La littérature sous caféine


mardi 24 août 2010

L'Histoire de France vue du Japon (Michaël Ferrier, Sympathie pour le fantôme)



Rentrée littéraire 2010 (2)

Voici l'article que je publie dans le prochain numéro de la Revue Littéraire à propos de la sortie du nouveau livre de Michaël Ferrier, Sympathie pour le fantôme, aux éditions Gallimard (collection L'Infini) :

"Dans Tokyo, petits portraits de l’aube (Gallimard, L’Infini, 2004), Michaël Ferrier s’appliquait à évoquer la mégapole japonaise dans une prose fluide et légère. Le narrateur y décrivait des lieux, des personnages et des situations sans fil narratif précis, ni trame psychologique appuyée, attentif à capter de Tokyo comme une musique de fond, un rythme intelligent.

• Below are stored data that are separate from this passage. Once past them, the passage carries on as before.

Lemma purge_loop_ok vs k m e :
  purger_ok → fm_wf m → I m e → NoDup vs → (∀ p, p ∈ vs → V p ∧ victim_ok m p) →
  ∃ d m' e', purge_loop purger vs k (m, e) = Some (k + d, (m', e')) ∧ fm_wf m' ∧ I m' e' ∧
    capacity_ m' = capacity_ m ∧ frames_ m' `sublist_of` frames_ m ∧
    Z.of_nat (length (frames_ m)) - Z.of_nat (length (frames_ m')) = d ∧
    0 ≤ d ≤ Z.of_nat (length vs) ∧ (always_succeeds → d = Z.of_nat (length vs)) ∧
    (∀ p, p ∉ vs → heap m' !! p = heap m !! p) ∧
    (∀ id p, (id, p) ∈ frames_ m → p ∉ vs → (id, p) ∈ frames_ m') ∧
    (∀ id p, (id, p) ∈ frames_ m' → p ∈ vs → ∃ f, heap m' !! p = Some f ∧ pin_count_ f = 0).
Proof.
  intros Hpo. revert k m e. induction vs as [|p vs IH]; intros k m e W HI Hnd Hv.
  { exists 0, m, e. cbn. rewrite Z.add_0_r. split_and!; try done; [lia..|].
    intros id p _ Hp. by apply not_elem_of_nil in Hp. }
  apply list.NoDup_cons in Hnd as [Hp Hnd].
  destruct (Hv p) as (HV & id & f & Hin & Hf & Hpin & Hl); [left|].
  destruct (purge_victim_ok m e id p f vs k Hpo HV W HI Hin Hf Hpin Hl)
    as (ok & m1 & e1 & E1 & W1 & HI1 & Hok & Hcap & Hfr & Hh & Hfail).
  assert (∀ id' q, (id', q) ∈ frames_ m1 → (id', q) ∈ frames_ m) as Hsub.
  { intros id' q. rewrite Hfr. destruct ok; [|done]. rewrite elem_of_lru_remove by apply W. tauto. }
  assert (∀ id' q, q ≠ p → (id', q) ∈ frames_ m → (id', q) ∈ frames_ m1) as Hkeep.
  { intros id' q Hne Hq. rewrite Hfr. destruct ok; [|done]. apply elem_of_lru_remove; [apply W|].
    split; [|done]. intros ->. apply Hne. apply lru_peek_elem in Hq; [|apply W].
    apply lru_peek_elem in Hin; [|apply W]. congruence. }
  destruct (IH (if ok then k + 1 else k) m1 e1 W1 HI1 Hnd)
    as (d & m' & e' & E2 & W' & HI' & Hcap' & Hs & Hd & Hdb & Ha & Hh' & Hk' & Hz).
  { intros q Hq. destruct (Hv q) as (HVq & id' & f' & Hin' & Hf' & Hpl); [by right|].
    assert (q ≠ p) by (by intros ->). split; [done|]. exists id', f'. rewrite Hh by done. eauto. }
  exists ((if ok then 1 else 0) + d), m', e'.
  assert (Z.of_nat (length (frames_ m1)) = Z.of_nat (length (frames_ m)) - (if ok then 1 else 0)) as Hlen.
  { rewrite Hfr. destruct ok; [|lia]. eapply length_lru_remove; [apply W|done]. }
  rewrite E1, E2. cbn [length]. split_and!; try done.
  - f_equal. f_equal. destruct ok; lia.
  - congruence.
  - etrans; [exact Hs|]. rewrite Hfr. destruct ok; [apply lru_remove_sublist|done].
  - lia.
  - destruct ok; lia.
  - destruct ok; lia.
  - intros Has. rewrite (Hok Has), (Ha Has). lia.
  - intros q [Hq1 Hq2]%not_elem_of_cons. by rewrite Hh', Hh.
  - intros id' q Hq [Hq1 Hq2]%not_elem_of_cons. apply Hk'; [by apply Hkeep|done].
  - intros id' q Hq [->|Hq2]%elem_of_cons; [|by eapply Hz].
    rewrite Hh' by done. destruct ok; [|done]. exfalso.
    pose proof (elem_of_sublist _ _ _ Hq Hs) as Hq1. rewrite Hfr in Hq1.
    apply elem_of_lru_remove in Hq1 as [Hne Hq1]; [|apply W]. apply Hne.
    exact (ptr_key_unique m id' id p W Hq1 Hin).
Qed.

End purge_spec.

(** The frames that may be evicted. *)
Definition evictable (m : BPFrameManager) (p : Ptr) : Prop := ∃ f, heap m !! p = Some f ∧ pin_count_ f = 0.

(** [purge_frames] as a whole. *)
Lemma purge_frames_ok {E : Type} (I : BPFrameManager → E → Prop) (purger : Ptr → M (BPFrameManager * E) RC) count m e :
  purger_ok (evictable m) I purger → fm_wf m → (∀ m', (∃ vs, chosen m vs m') → fm_wf m' → I m' e) →
  ∃ n m' e', purge_frames count purger (m, e) = Some (n, (m', e')) ∧ fm_wf m' ∧ I m' e' ∧
    capacity_ m' = capacity_ m ∧ frames_ m' `sublist_of` frames_ m ∧
    n = Z.of_nat (length (frames_ m)) - Z.of_nat (length (frames_ m')) ∧
    0 ≤ n ≤ Z.max 1 count ∧
    (∀ id p f, (id, p) ∈ frames_ m → heap m !! p = Some f → pin_count_ f ≠ 0 →
       (id, p) ∈ frames_ m' ∧ heap m' !! p = Some f) ∧
    (∀ id p, (id, p) ∈ frames_ m' → ∃ f f', heap m !! p = Some f ∧ heap m' !! p = Some f' ∧
       pin_count_ f' = pin_count_ f) ∧
    (always_succeeds (evictable m) I purger → n = Z.min (Z.max 1 count) (unpinned_count m)).
Proof.
  intros Hpo W HI. set (c := if count <=? 0 then 1 else count).
  assert (c = Z.max 1 count) as Hc by (unfold c; destruct (count <=? 0) eqn:Hc; lia).
  destruct (choose_loop_ok (S (length (frames_ m))) c [] m W)
    as (vs & m1 & E1 & W1 & Hch & Hlen & Hun & Hall).
  { pose proof (fcount_bound (λ f, negb (pinned f)) (heap m) (frames_ m)). unfold unpinned_count. lia. }
  cbn [app] in *. pose proof Hch as [Hfr _ _ Hnd Hvic Hoth].
  destruct (purge_loop_ok _ _ _ vs 0 m1 e Hpo W1) as (d & m' & e' & E2 & W' & HI' & Hcap & Hs & Hd & Hdb & Ha & Hh & Hk & Hz);
    [apply HI; [by exists vs|done]|done| |].
  { intros p Hp. destruct (Hvic p Hp) as (id & f & Hin & Hf & Hp0 & Hf1). split; [by exists f|]. exists id, (set_pin_count 1 f).
    rewrite Hfr. split_and!; [done|done|done|].
    destruct (fw_cached _ W _ _ Hin) as (f0 & Hf0 & Hok). rewrite Hf in Hf0. injection Hf0 as <-.
    by apply (ck_latch _ _ Hok). }
  exists d, m', e'. rewrite Hfr in *. split_and!; try done.
  - unfold purge_frames. fold c. erewrite (bind_run fetch) by done. cbv beta iota.
    by rewrite (exec (with_fm_eq _ _ _ _ _ E1)), E2.
  - rewrite Hcap. apply Hch.
  - lia.
  - destruct Hlen as [->|Hlen]; [cbn in Hdb|]; lia.
  - intros id p f Hin Hf Hp.
    assert (p ∉ vs) as Hv.
    { intros Hv. destruct (Hvic p Hv) as (id' & f' & _ & Hf' & Hp' & _). congruence. }
    split; [by apply Hk|]. by rewrite Hh, Hoth.
  - intros id p Hin. pose proof (elem_of_sublist _ _ _ Hin Hs) as Hin0.
    destruct (decide (p ∈ vs)) as [Hv|Hv].
    + destruct (Hvic p Hv) as (_ & f & _ & Hf & Hp & _). destruct (Hz id p Hin Hv) as (f' & Hf' & Hp').
      exists f, f'. split_and!; [done|done|congruence].
    + destruct (fw_cached _ W _ _ Hin0) as (f & Hf & _). exists f, f. by rewrite Hh, Hoth.
  - intros Has. specialize (Ha Has).
    pose proof (fcount_bound (λ f, negb (pinned f)) (heap m1) (frames_ m1)) as Hb.
    unfold unpinned_count in *. rewrite Hfr in *.
    destruct (decide (Z.of_nat (length vs) < c)) as [Hlt|Hge]; [specialize (Hall Hlt); lia|].
    destruct Hlen as [->|?]; cbn in *; lia.
Qed.
End frame_manager.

Dans Sympathie pour le fantôme, il reprend le dispositif et lui donne de l’ampleur. Virées nocturnes, projets littéraires, séminaires ubuesques… Le narrateur évolue dans un Tokyo rapide, lumineux, sensuel, résolument moderne, résolument mouvant. Il en profite pour réfléchir à quelques figures historiques et culturelles françaises qui, malgré leur statut marginal, ou bien grâce à lui, représentent mieux que d’autres un certain peuple français : « Ce sont eux qu’on a enlevés de l’Histoire ou qu’on n’y a pas laissés entrer. Ce sont les oubliés du destin, les morts pour rien. (…) Ce sont des gens comme toi et moi, et en même temps de grandes figures de la rébellion : à eux trois, et chacun dans des domaines différents (le marché de l’art, la littérature, l’économie), ils ont fait entrer la France dans la modernité… » (page 80) On suit par exemple le destin d’Edmond Albius, jeune esclave noir du 19ème siècle qui par son sens inouï de l’observation découvre le principe de la fécondation artificielle de la vanille. Rien ne le prédestinait à briller, tout lui promettait l’anonymat et la réclusion. Et le voilà pendant quelques années déployant son génie dans les jardins des plus grandes familles, sous l’œil admiratif et jaloux des autres botanistes – ce qui le tirera pas de la misère, loin s’en faut.

Michaël Ferrier se livre par ailleurs à une vive satire du monde universitaire, ridiculisé par ses discussions épiques et sa frénésie de réunions. Il y a des pointes céliniennes dans ces descriptions de vieux professeurs et de vains débats. « Mameda est toujours à côté de Nezumi comme un chien fidèle. Tout ce que Nezumi dit, il le répète. Mentalité : mollusque. Il opine désespérément du chef, il branlotte sans fin du collet, en attendant son tour. » (page 131)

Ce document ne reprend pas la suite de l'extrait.